A trolley bus parked at RTA headquarters in Dayton.
Pat O'Malley, RTA
A trolley bus parked at RTA headquarters in Dayton.

The Greater Dayton Regional Transit Authority board and union members voted to ratify a new three-year contract Tuesday. Members of the Amalgamated Transit Union Local 1385 have been without a contract for about two years.   

Credit Pat O'Malley, RTA

The deal settles an ongoing dispute that ended in a four-day strike. The walkout by 450 ATU mechanics and bus drivers left thousands of commuters across the Dayton region without transportation. Full RTA bus service resumed Friday, January 13.  

Union president Glenn Salyer says workers and customers are relieved service is back to normal.

“The people have a new appreciation for the bus drivers and the buses because when you take it away from them, that is when they miss it. And a lot of our drivers are saying they are getting good feedback from the customers. They didn’t like us being out,” he says, “but they’re sure glad we are back. They really appreciate having their drivers”

The new contract includes 2-percent wage increases each year until until 2019, and a lump sum payment into employee Health Savings Accounts--but, Salyer says, the contract also leaves open the possibility of renegotiating the health insurance agreement before June of 2017. That stipulation also opens the door to another strike, with advance notice, if union leaders and management cannot agree on new terms.

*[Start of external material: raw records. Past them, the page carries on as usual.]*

(** The handler up to the cleanup, in a run that goes through: what it
    has shown and the files it has made. *)
Lemma handler_goes_through u f text D video w :
  uploaded_file u = Some f ->
  (forall i, image_path_of i <> path_join temp (name f)) ->
  open_wb svc (path_join temp (name f)) = None ->
  transcriptions_create svc (getbuffer f) = inr text ->
  let audio_path := path_join temp (name f) in
  let image_paths :=
    successful_paths svc (style_options (selected_style u))
      (enumerate (segment_text text)) in
  image_paths <> [] ->
  audio_file_duration svc (getbuffer f) = inr D ->
  (forall data, downloaded svc data -> image_load svc data = None) ->
  encode_video svc (final_clip_for image_paths audio_path D) (lit "libx264") 24
  = inr video ->
  exists l fs5,
    button_handler svc u w
    = cleanup svc
        {| fs := fs5;
           log := log w ++ l
                  ++ [StVideo video;
                      StDownloadButton (lit "Baixar Vídeo 📥") video
                        (lit "animacao_gerada.mp4") (lit "video/mp4")] |}
    /\ fs5 !! final_animation = Some video
    /\ fs5 !! temp_audiofile final_animation = None
    /\ fs5 !! audio_path = Some (getbuffer f)
    /\ (forall p, p ∈ image_paths -> is_Some (fs5 !! p))
    /\ (forall p, is_Some (fs5 !! p) ->
          is_Some (fs w !! p) \/ p = audio_path \/ p ∈ image_paths
          \/ p = final_animation)
    /\ (forall p, p <> final_animation -> p <> temp_audiofile final_animation ->
          p <> audio_path -> p ∉ image_paths -> fs5 !! p = fs w !! p).
Proof.
  intros Hu Ha Ho Ht audio_path image_paths Hp Hd Hl He.
  destruct (handler_reaches_segmentation u f text w Hu Ho Ht)
    as (l & rest & -> & _ & _ & ->).
  cbv zeta. fold audio_path.
  set (style_prompt := style_options (selected_style u)) in *.
  set (items := enumerate (segment_text text)) in *.
  assert (segment_text text <> []) as Hs.
  { intros E0. apply Hp. unfold image_paths, items. by rewrite E0. }
  rewrite (nonempty_branch _ _ _ Hs).
  unfold ret at 1. unfold bind at 1.
  match goal with
  | |- context [bind (for_sentences _ _ ?n _ _) _ ?w1] =>
      destruct (for_sentences_spec svc style_prompt n items [] w1)
        as (l1 & fs1 & E & _ & _ & Hf & Hi)
  end.
  rewrite (bind_Return _ _ _ _ _ E). cbn [app fs log] in *.
  fold image_paths in Hf, Hi |- *.
  rewrite (nonempty_branch _ _ _ Hp).
  unfold ret at 1. unfold bind at 1. rewrite bind_emit.
  assert (audio_path ∉ image_paths) as Hout.
  { intros (i & E0)%successful_paths_image. by apply (Ha i). }
  match goal with
  | |- context [bind (create_video_from_images _ _ _ _) _ ?w3] =>
      pose proof (create_video_from_images_spec svc image_paths audio_path
                    final_animation w3 (getbuffer f) D Hp) as Ev
  end.
  cbn [fs log] in Ev. cbv zeta in Ev.
  unfold encoded in Ev. rewrite He in Ev. cbn [fst snd] in Ev.
  assert (fs1 !! audio_path = Some (getbuffer f)) as Hfa
    by by rewrite (Hf _ Hout), lookup_insert_eq.
  assert (forall p, p ∈ image_paths ->
            exists data, fs1 !! p = Some data /\ image_load svc data = None) as Hload.
  { intros p Hin. destruct (Hi p Hin) as (data & Edata & Hdl).
    exists data. split; [done|]. by apply Hl. }
  rewrite (bind_Return _ _ _ _ _ (Ev Hfa Hd Hload)); clear Ev.
  rewrite !bind_emit.
  assert (final_animation <> temp_audiofile final_animation) as Hft by discriminate.
  erewrite bind_Return;
    [|unfold read_file; cbn [fs];
      by rewrite lookup_delete_ne, lookup_insert_eq by done].
  rewrite !bind_emit. cbn [fs log].
  eexists (l ++ l1 ++ [_; _; _; _; _; _; _; _]), _.
  split; [by rewrite <- !app_assoc|].
  split; [by rewrite lookup_delete_ne, lookup_insert_eq by done|].
  split; [apply lookup_delete_eq|].
  assert (forall p, p ∈ image_paths -> p <> final_animation
                                        /\ p <> temp_audiofile final_animation) as Himg.
  { intros p (i & ->)%successful_paths_image.
    split; intros E0; apply (f_equal head) in E0; discriminate E0. }
  split; [|split; [|split]].
  - rewrite lookup_delete_ne by (apply not_eq_sym, path_join_temp_not_audiofile).
    by rewrite lookup_insert_ne by (apply not_eq_sym, path_join_temp_not_final).
  - intros p Hin. destruct (Himg p Hin) as [Hp1 Hp2].
    rewrite lookup_delete_ne, lookup_insert_ne by done.
    destruct (Hi p Hin) as (data & -> & _). by eexists.
  - intros p Hsome.
    destruct (decide (p = final_animation)) as [->|Hp1]; [by right; right; right|].
    destruct (decide (p = temp_audiofile final_animation)) as [->|Hp2];
      [by rewrite lookup_delete_eq in Hsome; destruct Hsome|].
    rewrite lookup_delete_ne, lookup_insert_ne in Hsome by done.
    destruct (decide (p ∈ image_paths)) as [Hin|Hin]; [by right; right; left|].
    rewrite (Hf _ Hin) in Hsome.
    destruct (decide (p = audio_path)) as [->|Hp3]; [by right; left|].
    left. by rewrite lookup_insert_ne in Hsome.
  - intros p Hp1 Hp2 Hp3 Hin.
    rewrite lookup_delete_ne, lookup_insert_ne by done.
    rewrite (Hf _ Hin). by rewrite lookup_insert_ne.
Qed.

The RTA is offering riders a “pay what you want” fare through the end of the month.

In a statement on the RTA Facebook page, CEO Mark Donaghy said the fare reduction is designed to thank riders for their patience during the disruption of transit service. 

“Obviously, anything we would do would have an impact revenue-wise but a long-term loss of patronage would have a devastating effect, so I see this more as an investment back into the community to get people back, especially choice-riders. And we had several people tell us we won’t see them again because of this [the strike], so we are looking for a way to win them back, get them on board and literally get back to what we really do,” Donaghy said.

Riders can continue to pay what they want for bus service through the end of the month.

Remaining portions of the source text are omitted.